The more data we collect the more heterogeneous our data becomes. We have to work very hard to link these datasets and we will also have to work very hard to analyse them and extract knowledge from them. The discussion group agreed that around 70% of the work in Link-VGI is often expended on joining the data. This leaves us with only 30% of our time and resources for actually answering questions with our linked data. Given this scenario it is imperative that we seek collaborations with other researchers who are expert in areas such as natural language process and computer vision .

The problem of bias

As discussed above to actually link VGI datasets we often perform many "technical tweeks" to make the linkage happen or to make the linkage actually work. Suppose we take VGI datasets A, B and C and join them. The linked dataset (A + B + C) is a "new" dataset. But we must realise that this "new" dataset has collected all of the bias and the problems of its individual components. The linkage of these three datasets has created a new dataset with very undefined characteristics. It is even more heterogeneous than its individual parts. The workshop discussion group felt that this is a major obstacle in the reuse or application of these types of linked datasets in VGI. Some of the participants felt that at present such as a scenario means that we will find it difficult to go beyond very pratical examples of using these new linked dataset. For example combining datasets about car journeys and GPS tracks may only be able to tell us information about where and when traffic jams are happening rather than giving us new insights into social mobility or the efficiency of the transporation network. At this point in time could we consider that building an ecological model of a regional or country is feasible or possible from linking VGI datasets together? Of course with the discussion of bias comes the orthogonal discussions of uncertainty, accuracy etc. All of these aspects provide major challenges for us and will continue to do so.
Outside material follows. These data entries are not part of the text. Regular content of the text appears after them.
(* ===== verification/DeviceState.v ===== *)
(** * internal/tunnel/devicestate.go: the signed device state and liveness

    A push is verified item by item against the pinned owner key before anything is applied;
    then addresses are assigned, the store is replaced wholesale, peers and firewall grants
    follow, and the generation is recorded. gzip is a parameter; whether the custom domain's
    certificate can be obtained and whether its row can be read and written are arguments. *)

From S2P Require Import Prelude TimeText Encoding Json CanonJson Crypto WgServer Firewall IpAllocator Atreolink AclStore Envelope Handlers.

(** io.ReadAll(io.LimitReader(gzip.NewReader(b), n)), [None] when either step fails. *)
Class Gzip := { gunzip : Z → string → option string }.

(** ** Liveness *)

Definition staleBound : Z := 30 * minute.
Definition coldStartTimeout : Z := 90 * second.

(** [liveness] and the state with the record in place. *)
Definition liveness (now : Z) (h : Handlers) : livenessState :=
  default (MkLive now false zero_time false) (live h).

Definition markLiveness (now : Z) (applied : bool) (h : Handlers) : Handlers :=
  let l := liveness now h in
  set_live h (Some (MkLive (bootAt l) (applied || appliedOnce l) now false)).

(** The payload's []byte: a base64 string, or an array of small numbers. *)
Definition dec_byte (j : json) : option ascii :=
  match j with
  | JNull => Some (Nb 0)
  | JNum n => if has_prefix n "-" then None
              else v ← Num.parse_int n; if (v <=? 255)%Z then Some (Nb (Z.to_N v)) else None
  | _ => None
  end.
Definition dec_bytes (j : json) : option string :=
  match j with
  | JNull => Some ""
  | JStr s => Base64.decode s
  | JArr l => String.string_of_list_ascii <$> mapM dec_byte l
  | _ => None
  end.

(** ** Payloads of the signed items *)

Record AppUpsertedPayload := MkAppUpserted { ap_Fields : CommandEnvelopeFields; ap_DeviceID : string; ap_App : App }.
Definition dec_app_upserted (kvs : list (string * json)) : option AppUpsertedPayload :=
  f ← dec_fields kvs; d ← assign dec_string "" "deviceId" kvs; a ← assign dec_app zero_app "app" kvs;
  Some (MkAppUpserted f d a).

Record MemberStatusPayload := MkStatus {
  sp_Fields : CommandEnvelopeFields;
  sp_DeviceID : string;
  sp_MemberID : string;
  sp_Status : string;
  sp_ChangedAt : string
}.
Definition dec_status (kvs : list (string * json)) : option MemberStatusPayload :=
  f ← dec_fields kvs; d ← assign dec_string "" "deviceId" kvs; m ← assign dec_string "" "memberId" kvs;
  s ← assign dec_string "" "status" kvs; c ← assign dec_string "" "changedAt" kvs; Some (MkStatus f d m s c).

Record MemberPermissionsPayload := MkPermissions {
  mp_Fields : CommandEnvelopeFields;
  mp_DeviceID : string;
  mp_MemberID : string;
  mp_AllowedAppIDs : list string
}.
Definition dec_permissions (kvs : list (string * json)) : option MemberPermissionsPayload :=
  f ← dec_fields kvs; d ← assign dec_string "" "deviceId" kvs; m ← assign dec_string "" "memberId" kvs;
  a ← assign (dec_slice "" dec_string) [] "allowedAppIds" kvs; Some (MkPermissions f d m a).

Record ClientRegisterPayload := MkRegister {
  cr_Fields : CommandEnvelopeFields;
  cr_DeviceID : string;
  cr_MemberID : string;
  cr_PublicKey : string;
  cr_ClientName : string;
  cr_Platform : string
}.
Definition dec_register (kvs : list (string * json)) : option ClientRegisterPayload :=
  f ← dec_fields kvs; d ← assign dec_string "" "deviceId" kvs; m ← assign dec_string "" "memberId" kvs;
  k ← assign dec_string "" "publicKey" kvs; n ← assign dec_string "" "clientName" kvs;
  p ← assign dec_string "" "platform" kvs; Some (MkRegister f d m k n p).

Record CustomDomainSetPayload := MkDomainSet {
  ds_Fields : CommandEnvelopeFields;
  ds_Device : string;
  ds_ParentZone : string;
  ds_ActedAt : string
}.
Definition dec_domain_set (kvs : list (string * json)) : option CustomDomainSetPayload :=
  f ← dec_fields kvs; d ← assign dec_string "" "deviceId" kvs; z ← assign dec_string "" "parentZone" kvs;
  a ← assign dec_string "" "actedAt" kvs; Some (MkDomainSet f d z a).

(** handler_customdomain.go. *)
Definition normaliseZone `{Unicode} (zone : string) : string :=
  trim_prefix (trim_suffix (to_lower (trim_space zone)) ".") "*.".

Definition traverse {E A B} (f : A → result E B) : list A → result E (list B) :=
  fix go l := match l with
              | [] => Ok []
              | x :: l' => let! y := f x in let! ys := go l' in Ok (y :: ys)
              end.

Section State.
Context `{Unicode} `{Primitives} `{Commands} `{Path} `{UrlParser} `{Gzip}.

(** ** Liveness checks *)

Definition drop_peers (ms : list MemberACLEntry) (w : WgServer.Server) : WgServer.Server :=
  foldl (λ w c, if c_WGPublicKey c =s "" then w else RemovePeer (c_WGPublicKey c) w) w (mjoin (map m_Clients ms)).

Definition dropAllPeers (h : Handlers) : Handlers := set_wg h (drop_peers (members (acl h)) (wg h)).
A "new" form of geographic data

As everyone who has worked with location-based data knows location is a very precision attribute in any dataset. As we have said the availability of APIs and Open Data services has made it possible for use to combine and link datasets and data sources which otherwise would be very difficult (if not impossible) to link. This is an exciting time. Is geospatial data growing? Most definitely yes! If linking, fusing and integrating these heterogenous datasets is to continue do we need to think differently about how we store, manage and structure this new form of geographic data? If one thinks about this carefully this is what Linked Data is trying to achieve. Linking datasets and data objects through attributes and relationships. While examples of linked geospatial data are still relatively few the inclusion of geospatial data this could be considered as a longer term goal of the semantic web. Linked data provides a framework to link data together. But what will define the geospatial linkage? Will this be done automatically or manually?

People are the most important factor in the generation of this new form of geographic data. Who are the people who are contributing VGI (active and passive) at the moment? The discussion group considered the engagement with users of social media or creators of VGI. How do we engage people to "create" social media or VGI data about particular geographic features, themes, environmental situations, etc? This brings us back to what the appropriate rewards are for contributing and the motivations to contribute. Other factors to consider are for example the influence that the data collection protocol or framework has on the amount and quality of data provided.